## PROBLEM STATEMENT
Search the material below for lines containing the string "Hpos", and copy every one you find.
*-*-*
Lemma FInv_Add ins cuts p pos f s :
  FInv ins cuts p pos f -> Compare pos (sp_Start s) <> Gt -> sp_KeysOrder s = ByTrailerDesc ->
  exists f' p', Add f s = Ret f' /\ FInv (ins ++ [s]) cuts p' (sp_Start s) f' /\ emits_between f f' p p' /\
    (Compare (sp_Start s) (sp_End s) = Lt -> p' = sp_Start s).
Proof.
  intros Hi Hpos Hok. pose proof (compare_le_trans _ _ _ (fi_pos _ _ _ _ _ Hi) Hpos) as Hp.
  assert (Compare (sp_Start s) (sp_Start s) <> Gt) as Hrefl by (by rewrite compare_refl).
  pose proof (not_before_flushed _ _ _ _ _ _ Hi Hpos) as Hb.
  unfold Add. rewrite (fi_finished _ _ _ _ _ Hi), Hb. rewrite decide_False by (by intros []).
  case_bool_decide as Hse.
  { exists f, p. split; [done|]. split; [|split; [apply emits_nothing; [done|by rewrite compare_refl]|done]].
    pose proof (FInv_move _ _ _ _ _ p (sp_Start s) Hi Hpos) as Hm.
    destruct Hm; [by rewrite compare_refl|done|by left|]. split; try done.
    intros x. rewrite fi_at0, at_key_app. replace (at_key x [s]) with (@nil Key);
      [by rewrite app_nil_r|]. symmetry. apply at_key_none. apply Forall_cons.
    split; [|apply Forall_nil_2]. apply not_true_iff_false. rewrite Contains_spec.
    intros [H1 H2]. apply Hse. exact (compare_le_lt_trans _ _ _ H1 H2). }
  rename Hse into Hlt.
  destruct (f_pending f) as [|p0 l] eqn:E.
  - eexists _, (sp_Start s). split; [done|]. split; [|split; [by apply emits_nothing|done]].
    pose proof (FInv_move _ _ _ _ _ _ _ Hi Hpos Hp Hrefl (or_intror E)) as Hm.
    apply FInv_push in Hm; [|done]. by rewrite E in Hm.
  - rewrite (head_start p f p0 l (fi_group _ _ _ _ _ Hi) E).
    destruct (Compare p (sp_Start s)) eqn:Ec; [| |done].
    + apply compare_eq in Ec as ->. eexists _, (sp_Start s). split; [done|]. split; [|split; [by apply emits_nothing|done]].
      pose proof (FInv_move _ _ _ _ _ _ _ Hi Hpos Hrefl Hrefl (or_introl eq_refl)) as Hm.
      apply FInv_push in Hm; [|done]. by rewrite E in Hm.
    + eexists _, (sp_Start s). split; [done|]. split; [|split; [|done]].
      * apply FInv_push; [|done]. exact (FInv_truncate _ _ _ _ _ _ Hi Ec Hpos).
      * destruct (truncateAndFlush_emits _ _ _ _ _ _ Hi Ec) as (out & E1 & E2). exists out. done.
Qed.

Lemma FInv_TruncateAndFlushTo ins cuts p pos f key :
  FInv ins cuts p pos f -> Compare pos key <> Gt ->
  exists f', TruncateAndFlushTo f key = Ret f' /\ FInv ins (cuts ++ [key]) key key f' /\ emits_between f f' p key.
Proof.
  intros Hi Hpos. pose proof (compare_le_trans _ _ _ (fi_pos _ _ _ _ _ Hi) Hpos) as Hp.
  assert (Compare key key <> Gt) as Hrefl by (by rewrite compare_refl).
  pose proof (not_before_flushed _ _ _ _ _ _ Hi Hpos) as Hb.
  unfold TruncateAndFlushTo. rewrite (fi_finished _ _ _ _ _ Hi), Hb.
  destruct (f_pending f) as [|p0 l] eqn:E.
  - eexists. split; [done|]. split; [|apply emits_nothing; [by apply truncateAndFlush_empty|done]].
    apply FInv_cut, FInv_truncate_empty; [|done].
    exact (FInv_move _ _ _ _ _ _ _ Hi Hpos Hp Hrefl (or_intror E)).
  - rewrite (head_start p f p0 l (fi_group _ _ _ _ _ Hi) E).
    destruct (Compare p key) eqn:Ec; [| |done].
    + apply compare_eq in Ec as ->. exists f. split; [done|]. split; [|by apply emits_nothing].
      apply FInv_cut. exact (FInv_move _ _ _ _ _ _ _ Hi Hpos Hrefl Hrefl (or_introl eq_refl)).
    + eexists. split; [done|]. split; [|by eapply truncateAndFlush_emits].
      apply FInv_cut. exact (FInv_truncate _ _ _ _ _ _ Hi Ec Hpos).
Qed.

Lemma FInv_Finish ins cuts p pos f :
  FInv ins cuts p pos f ->
  exists f' out, Finish f = Ret f' /\ f_finished f' = true /\ f_emitted f' = f_emitted f ++ out /\
    chain p out /\ chain [] (f_emitted f') /\ (forall x, at_key x (f_emitted f') ≡ₚ at_key x ins) /\
    Forall (fun k => Forall (fun s => Compare (sp_End s) k <> Gt \/ Compare k (sp_Start s) <> Gt)
      (f_emitted f')) cuts.
Proof.
  intros Hi. destruct (flush_spec f p (f_pending f) (fi_group _ _ _ _ _ Hi)) as (out & E2 & O1 & O2 & O3).
  exists ((flush f (f_pending f) None) <| f_finished := true |>), out.
  split; [unfold Finish; by rewrite (fi_finished _ _ _ _ _ Hi)|]. rewrite E2. simpl.
  destruct (emit_more cuts p f out (chain_end p out)) as (E3 & _ & E4);
    [apply Hi|apply Hi|apply Hi|apply Hi|done|by apply chain_end_le|by rewrite compare_refl|].
  split_and!; try done. intros x. rewrite at_key_app, O2. apply Hi.
Qed.

(** ** Bounds *)

(** All spans end before an upper bound, if there is one. *)
Definition below_hi (hi : option bytes) (s : Span) : Prop :=
  forall h, hi = Some h -> Compare (sp_End s) h <> Gt.
Record fits (hi : option bytes) (f : Fragmenter) : Prop := {
  fit_pending : Forall (below_hi hi) (f_pending f);
  fit_emitted : Forall (below_hi hi) (f_emitted f);
}.

Lemma fits_new hi : fits hi new_fragmenter.
Proof. split; constructor. Qed.

Lemma flush_loop_below hi fuel lastKey : forall buf,
  Forall (below_hi hi) buf -> Forall (below_hi hi) (flush_loop fuel buf lastKey).
Proof.
  induction fuel as [|fuel IH]; intros buf Hb; [constructor|].
  destruct buf as [|b0 rest]; [constructor|]. cbn [flush_loop].
  pose proof (proj1 (Forall_cons_1 _ _ _ Hb)) as H0.
  match goal with |- context [if ?c then _ else _] => destruct c end; (constructor; [exact H0|]); [constructor|].
  apply IH, Forall_fmap. eapply Forall_impl; [apply (Forall_drop _ _ _ Hb)|]. done.
Qed.
Lemma flush_below hi f buf lastKey :
  Forall (below_hi hi) buf -> Forall (below_hi hi) (f_emitted f) -> Forall (below_hi hi) (f_emitted (flush f buf lastKey)).
Proof.
  intros Hb He. cbn. apply Forall_app. split; [done|]. apply flush_loop_below.
  by rewrite (sort_perm less_end buf).
Qed.

Lemma truncate_below hi key l :
  Forall (below_hi hi) l ->
  Forall (below_hi hi) (fst (truncate key l)) /\ Forall (below_hi hi) (snd (truncate key l)).
Proof.
  induction 1 as [|s l Hs _ [I1 I2]]; [split; constructor|]. cbn [truncate].
  destruct (truncate key l) as [done keep]. cbn [fst snd] in *.
  case_bool_decide as Hk; [|by split; [constructor|]].
  case_bool_decide; cbn [fst snd]; (split; [|by constructor]); [|done].
  constructor; [|done]. intros h Hh. cbn [sp_End]. rewrite (compare_lt_le_trans _ _ _ Hk (Hs h Hh)). done.
Qed.
Lemma fits_truncate hi f key : fits hi f -> fits hi (truncateAndFlush f key).
Proof.
  intros [H1 H2]. unfold truncateAndFlush. cbn [f_pending set].
  change (f_pending (f <| f_flushedKey := _ |>)) with (f_pending f).
  destruct (truncate_below hi key (f_pending f) H1) as [T1 T2].
  destruct (truncate key (f_pending f)) as [done keep]. cbn [fst snd] in *.
  split; [done|]. by apply flush_below.
Qed.

Lemma fits_Add hi f s f' : fits hi f -> below_hi hi s -> Add f s = Ret f' -> fits hi f'.
Proof.
  intros Hf Hs. unfold Add. destruct (f_finished f); [done|]. case_decide; [done|].
  destruct (before_flushed f (sp_Start s)); [done|]. case_bool_decide; [by intros [= <-]|].
  assert (forall f, fits hi f -> fits hi (f <| f_pending := f_pending f ++ [s] |>)) as Hpush.
  { intros f0 [H1 H2]. split; [|done]. apply Forall_app. split; [done|]. by constructor. }
  pose proof (Hpush f Hf) as Hpf.
  destruct (f_pending f) as [|p0 l] eqn:Ep; [|destruct (Compare (sp_Start p0) (sp_Start s))]; intros [= <-]; try done.
  by apply Hpush, fits_truncate.
Qed.
Lemma Add_pending f s f' : Compare (sp_Start s) (sp_End s) = Lt -> Add f s = Ret f' -> f_pending f' <> [].
Proof.
  intros Hlt. unfold Add. destruct (f_finished f); [done|]. case_decide; [done|].
  destruct (before_flushed f (sp_Start s)); [done|]. rewrite bool_decide_eq_false_2 by (intros H'; by apply H').
  destruct (f_pending f) as [|p0 l]; [|destruct (Compare (sp_Start p0) (sp_Start s))]; intros [= <-]; [done|done|].
  cbn. intros E. by apply app_eq_nil in E as [_ ?].
Qed.
Lemma fits_TruncateAndFlushTo hi f key f' : fits hi f -> TruncateAndFlushTo f key = Ret f' -> fits hi f'.
Proof.
  intros Hf. unfold TruncateAndFlushTo. destruct (f_finished f); [done|]. destruct (before_flushed f key); [done|].
  destruct (f_pending f) as [|p0 l]; [|destruct (Compare (sp_Start p0) key)]; intros [= <-]; try done;
    by apply fits_truncate.
Qed.
Lemma fits_Finish hi f f' : fits hi f -> Finish f = Ret f' -> fits hi f'.
Proof.
  intros [H1 H2]. unfold Finish. destruct (f_finished f); [done|]. intros [= <-]. split; [done|].
  exact (flush_below hi f (f_pending f) None H1 H2).
Qed.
*-*-*
## YOUR SOLUTION
  intros Hi Hpos Hok. pose proof (compare_le_trans _ _ _ (fi_pos _ _ _ _ _ Hi) Hpos) as Hp.
  pose proof (not_before_flushed _ _ _ _ _ _ Hi Hpos) as Hb.
    pose proof (FInv_move _ _ _ _ _ p (sp_Start s) Hi Hpos) as Hm.
    pose proof (FInv_move _ _ _ _ _ _ _ Hi Hpos Hp Hrefl (or_intror E)) as Hm.
      pose proof (FInv_move _ _ _ _ _ _ _ Hi Hpos Hrefl Hrefl (or_introl eq_refl)) as Hm.
      * apply FInv_push; [|done]. exact (FInv_truncate _ _ _ _ _ _ Hi Ec Hpos).
  intros Hi Hpos. pose proof (compare_le_trans _ _ _ (fi_pos _ _ _ _ _ Hi) Hpos) as Hp.
  pose proof (not_before_flushed _ _ _ _ _ _ Hi Hpos) as Hb.
    exact (FInv_move _ _ _ _ _ _ _ Hi Hpos Hp Hrefl (or_intror E)).
      apply FInv_cut. exact (FInv_move _ _ _ _ _ _ _ Hi Hpos Hrefl Hrefl (or_introl eq_refl)).
      apply FInv_cut. exact (FInv_truncate _ _ _ _ _ _ Hi Ec Hpos).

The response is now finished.